The forum will back the resolution, which demands the oil and gas giant make stronger its emissions reductions targets for 2030, at Shell’s annual general meeting on 23 May.
The LAPFF represents approximately $441.74bn (£350bn) of UK local authority pensions. It has also recommended that shareholders vote against both bonus pay plans for Shell’s directors, as well as its energy transition plan.
“Given that 2030 is further away than the tenure of most executives and non-executive directors, the incentive framework to deliver a credible transition requires an overhaul, as does the board,” LAPFF said to Reuters.
The Institutional Shareholder Services (ISS) and Glass Lewis, two influential shareholder advisories, have recommended that shareholders reject the resolution, although the ISS accepted that it has merit. A spokesperson for Shell said that the company will ask shareholders to vote against the resolution.
“We strongly disagree with the positions against Shell voting recommendations taken by [European pension funds] PIRC, the LAPFF, PPGM, MN and the Church of England Pensions Board,” the spokesperson said.
“We trust a vast majority of shareholders will agree on the need to collaborate in balancing the supply and use of energy to accelerate the energy transition, while reducing the social costs, and we are pleased that ISS and Glass Lewis concur,” they added.

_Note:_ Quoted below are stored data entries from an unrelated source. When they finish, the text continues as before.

(* ===== verification/MultiTouch.v ===== *)
(** The multi-touch screen: android/multitouch-screen.c, the message handlers
    of android/multitouch-port.c and the event hook of
    android/user-events-qemu.c. Pointers reported by the mouse or by a phone
    are kept in ten slots and told to the guest as input events; changes of
    the framebuffer are collected in one rectangle and sent to the phone one
    frame at a time. *)
From stdpp Require Import gmap.
From S2P Require Import Prelude Irq GoldfishEvents.
Open Scope list_scope.

(** ** State *)

Definition MTS_POINTER_UP : Z := -1.
Definition MTS_POINTER_MOUSE : Z := -2.
Definition SYN_REPORT : Z := 0.
Definition MTFB_JPEG : Z := 1.

Inductive MTESource := MTES_MOUSE | MTES_DEVICE.

Record MTSPointerState := mkPtr { tracking_id : Z; ptr_x : Z; ptr_y : Z; ptr_pressure : Z }.

(** The constant [header_size] is left out. *)
Record MTFrameHeader := mkHeader {
  disp_width : Z; disp_height : Z;
  hdr_x : Z; hdr_y : Z; hdr_w : Z; hdr_h : Z;
  hdr_bpl : Z; hdr_bpp : Z; hdr_format : Z;
}.

(** [current_fb] is the framebuffer pointer; [mtsp] and [ds] are arguments
    of the operations that use them; [mt_initialized] is the flag
    [_is_mt_initialized]. *)
Record MTSState := mkMTS {
  tracked_ptr_num : Z;
  current_slot : Z;
  touch_major : Z;
  tracked_pointers : list MTSPointerState;
  fb_header : MTFrameHeader;
  fb_transfer_in_progress : bool;
  ydir : Z;
  current_fb : option Z;
  mt_initialized : bool;
}.

Definition set_pointers (n slot major : Z) (l : list MTSPointerState) (s : MTSState) : MTSState :=
  mkMTS n slot major l (fb_header s) (fb_transfer_in_progress s) (ydir s) (current_fb s) (mt_initialized s).
Definition set_fb (h : MTFrameHeader) (busy : bool) (s : MTSState) : MTSState :=
  mkMTS (tracked_ptr_num s) (current_slot s) (touch_major s) (tracked_pointers s) h busy (ydir s) (current_fb s)
    (mt_initialized s).
Definition set_surface (yd : Z) (fb : option Z) (s : MTSState) : MTSState :=
  mkMTS (tracked_ptr_num s) (current_slot s) (touch_major s) (tracked_pointers s) (fb_header s)
    (fb_transfer_in_progress s) yd fb (mt_initialized s).
Definition set_rect (x y w h : Z) (hd : MTFrameHeader) : MTFrameHeader :=
  mkHeader (disp_width hd) (disp_height hd) x y w h (hdr_bpl hd) (hdr_bpp hd) (hdr_format hd).
Definition set_format (f : Z) (hd : MTFrameHeader) : MTFrameHeader :=
  mkHeader (disp_width hd) (disp_height hd) (hdr_x hd) (hdr_y hd) (hdr_w hd) (hdr_h hd) (hdr_bpl hd) (hdr_bpp hd) f.
Definition set_display (dw dh bpl bpp : Z) (hd : MTFrameHeader) : MTFrameHeader :=
  mkHeader dw dh (hdr_x hd) (hdr_y hd) (hdr_w hd) (hdr_h hd) bpl bpp (hdr_format hd).

(** The members of [DisplaySurface] that are read. *)
Record DisplaySurface := mkSurface {
  surface_width : Z; surface_height : Z; linesize : Z; bytes_per_pixel : Z; surface_data : Z;
}.

(** The static descriptor before [multitouch_init]. *)
Definition MTSState_zero : MTSState :=
  mkMTS 0 0 0 (replicate (Z.to_nat MTS_POINTERS_NUM) (mkPtr 0 0 0 0)) (mkHeader 0 0 0 0 0 0 0 0 0) false 0 None false.

Definition multitouch_init (ds : DisplaySurface) (s : MTSState) : MTSState :=
  if negb (mt_initialized s) then
    mkMTS 0 (-1) 0 (replicate (Z.to_nat MTS_POINTERS_NUM) (mkPtr MTS_POINTER_UP 0 0 0))
      (mkHeader (surface_width ds) (surface_height ds) 0 0 0 0 (linesize ds) (bytes_per_pixel ds) 0) false 0 None true
  else s.

(** ** Pointers *)

(** An event as it is pushed: type, code, value. An operation returns the
    state and the events it pushes, in their order. *)
Abbreviation event := (Z * Z * Z)%type.

Fixpoint pointer_index (l : list MTSPointerState) (index tid : Z) : Z :=
  match l with
  | [] => -1
  | p :: l => if tracking_id p =? tid then index else pointer_index l (index + 1) tid
  end.

Definition _mtsstate_get_pointer_index (s : MTSState) (tid : Z) : Z := pointer_index (tracked_pointers s) 0 tid.

Definition _mtsstate_get_available_pointer_index (s : MTSState) : Z := _mtsstate_get_pointer_index s MTS_POINTER_UP.

(** The slot is selected only when it is not the one selected last. *)
Definition select_slot (s : MTSState) (slot : Z) : list event :=
  if negb (slot =? current_slot s) then [(EV_ABS, ABS_MT_SLOT, slot)] else [].

Definition _mts_pointer_down (s : MTSState) (tid x y pressure : Z) : MTSState * list event :=
  let slot := _mtsstate_get_available_pointer_index s in
  if 0 <=? slot then
    let major := s32 (touch_major s + 1) in
    (set_pointers (tracked_ptr_num s + 1) slot major
       (<[Z.to_nat slot := mkPtr tid x y pressure]> (tracked_pointers s)) s,
     select_slot s slot
     ++ [(EV_ABS, ABS_MT_TRACKING_ID, slot); (EV_ABS, ABS_MT_TOUCH_MAJOR, major); (EV_ABS, ABS_MT_PRESSURE, pressure);
         (EV_ABS, ABS_MT_POSITION_X, x); (EV_ABS, ABS_MT_POSITION_Y, y); (EV_SYN, SYN_REPORT, 0)])
  else (s, []).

At Shell’s 2022 shareholder meeting, Follow This received 20% of votes for a similar resolution to strengthen climate commitments, down 10% from the previous year.
TotalEnergies said in April that it would include the resolution in its AGM, but recommended shareholders reject it, arguing that it does not adequately address the climate crisis. When the resolution was first proposed, Follow This founder Mark van Baal said: “We’re dealing with companies that don’t want to change. Of course, they want to invest a bit in renewable energy, but the bulk is in fossil fuels, and they want to remain oil and gas companies as long as possible.”
In the same week, UK pension funds Nest and the UK universities pension scheme said they would support a similar resolution put to BP at its AGM after the company moved to dilute its emissions reductions targets in February. Shareholders ultimately voted against the resolution.